● **Your instructions**:
Every line in the entries that holds "Require" should be identified and copied.

(Collected data)
━━━━━━━━━━━━━━━━━━━━
(* ===== verification/Asn1Defs.v ===== *)
(** Constants and helper macros of [asn1.h], [snmp_impl.h] and [asn1.c]. *)
From Stdlib Require Import ZArith.
From S2P Require Import Prelude.

Definition MAX_OID_LEN : Z := 128.
Definition MAX_SUBID : Z := 0xFFFFFFFF.

Definition ASN_BOOLEAN : Z := 0x01.
Definition ASN_INTEGER : Z := 0x02.
Definition ASN_BIT_STR : Z := 0x03.
Definition ASN_OCTET_STR : Z := 0x04.
Definition ASN_NULL : Z := 0x05.
Definition ASN_OBJECT_ID : Z := 0x06.
Definition ASN_SEQUENCE : Z := 0x10.
Definition ASN_SET : Z := 0x11.

Definition ASN_UNIVERSAL : Z := 0x00.
Definition ASN_APPLICATION : Z := 0x40.
Definition ASN_CONTEXT : Z := 0x80.
Definition ASN_PRIVATE : Z := 0xC0.
Definition ASN_PRIMITIVE : Z := 0x00.
Definition ASN_CONSTRUCTOR : Z := 0x20.
Definition ASN_LONG_LEN : Z := 0x80.
Definition ASN_EXTENSION_ID : Z := 0x1F.
Definition ASN_BIT8 : Z := 0x80.

Definition IS_EXTENSION_ID (byte : Z) : bool :=
  Z.land byte ASN_EXTENSION_ID =? ASN_EXTENSION_ID.

Definition ASN_OPAQUE_TAG1 : Z := Eval compute in Z.lor ASN_CONTEXT ASN_EXTENSION_ID.
Definition ASN_OPAQUE_TAG2 : Z := 0x30.
Definition ASN_OPAQUE_COUNTER64 : Z := Eval compute in ASN_OPAQUE_TAG2 + Z.lor ASN_APPLICATION 6.
Definition ASN_OPAQUE_FLOAT : Z := Eval compute in ASN_OPAQUE_TAG2 + Z.lor ASN_APPLICATION 8.
Definition ASN_OPAQUE_DOUBLE : Z := Eval compute in ASN_OPAQUE_TAG2 + Z.lor ASN_APPLICATION 9.
Definition ASN_OPAQUE_I64 : Z := Eval compute in ASN_OPAQUE_TAG2 + Z.lor ASN_APPLICATION 10.
Definition ASN_OPAQUE_U64 : Z := Eval compute in ASN_OPAQUE_TAG2 + Z.lor ASN_APPLICATION 11.
Definition ASN_OPAQUE_COUNTER64_MX_BER_LEN : Z := 12.
Definition ASN_OPAQUE_FLOAT_BER_LEN : Z := 7.
Definition ASN_OPAQUE_DOUBLE_BER_LEN : Z := 11.

Definition ASN_IPADDRESS : Z := Eval compute in Z.lor ASN_APPLICATION 0.
Definition ASN_COUNTER : Z := Eval compute in Z.lor ASN_APPLICATION 1.
Definition ASN_GAUGE : Z := Eval compute in Z.lor ASN_APPLICATION 2.
Definition ASN_TIMETICKS : Z := Eval compute in Z.lor ASN_APPLICATION 3.
Definition ASN_OPAQUE : Z := Eval compute in Z.lor ASN_APPLICATION 4.
Definition ASN_NSAP : Z := Eval compute in Z.lor ASN_APPLICATION 5.
Definition ASN_COUNTER64 : Z := Eval compute in Z.lor ASN_APPLICATION 6.
Definition ASN_UINTEGER : Z := Eval compute in Z.lor ASN_APPLICATION 7.

Definition sizeof_counter64 : Z := 16.
Definition sizeof_float : Z := 4.
Definition sizeof_double : Z := 8.

Definition INT32_MAX : Z := 2147483647.
Definition INT32_MIN : Z := 0 - INT32_MAX - 1.
Definition UINT32_MAX : Z := 4294967295.

(** The macros that clamp a 64-bit [long] to the 32 bits SNMP carries. *)
Definition CHECK_OVERFLOW_S (x : Z) : Z :=
  if INT32_MAX <? x then Z.land x 0xffffffff
  else if x <? INT32_MIN then 0 - Z.land x 0xffffffff
  else x.

Definition CHECK_OVERFLOW_U (x : Z) : Z :=
  if UINT32_MAX <? x then Z.land x 0xffffffff else x.

Lemma CHECK_OVERFLOW_U_mod x : 0 <= x -> CHECK_OVERFLOW_U x = x mod 2 ^ 32.
Proof.
  intros Hx. unfold CHECK_OVERFLOW_U, UINT32_MAX. destruct (Z.ltb_spec 4294967295 x).
  - apply (land_ones_mod x 32). lia.
  - rewrite Z.mod_small by lia. reflexivity.
Qed.

Lemma CHECK_OVERFLOW_U_range x : 0 <= x -> 0 <= CHECK_OVERFLOW_U x < 2 ^ 32.
Proof. intros. rewrite CHECK_OVERFLOW_U_mod by lia. apply Z.mod_pos_bound. lia. Qed.

Lemma CHECK_OVERFLOW_U_id x : 0 <= x < 2 ^ 32 -> CHECK_OVERFLOW_U x = x.
Proof. intros. rewrite CHECK_OVERFLOW_U_mod by lia. apply Z.mod_small. lia. Qed.

Lemma CHECK_OVERFLOW_S_id x : - 2 ^ 31 <= x < 2 ^ 31 -> CHECK_OVERFLOW_S x = x.
Proof.
  intros. unfold CHECK_OVERFLOW_S, INT32_MIN, INT32_MAX.
  destruct (Z.ltb_spec 2147483647 x); [lia|].
  destruct (Z.ltb_spec x (0 - 2147483647 - 1)); [lia|]. reflexivity.
Qed.

Lemma CHECK_OVERFLOW_S_range x : - 2 ^ 32 < CHECK_OVERFLOW_S x < 2 ^ 32.
Proof.
  unfold CHECK_OVERFLOW_S, INT32_MIN, INT32_MAX.
  pose proof (Z.mod_pos_bound x (2 ^ 32) ltac:(lia)).
  change 0xffffffff with (2 ^ 32 - 1). rewrite land_ones_mod by lia.
  destruct (Z.ltb_spec 2147483647 x); [lia|].
  destruct (Z.ltb_spec x (0 - 2147483647 - 1)); lia.
Qed.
━━━━━━━━━━━━━━━━━━━━
● **Answer section**:
From Stdlib Require Import ZArith.
From S2P Require Import Prelude.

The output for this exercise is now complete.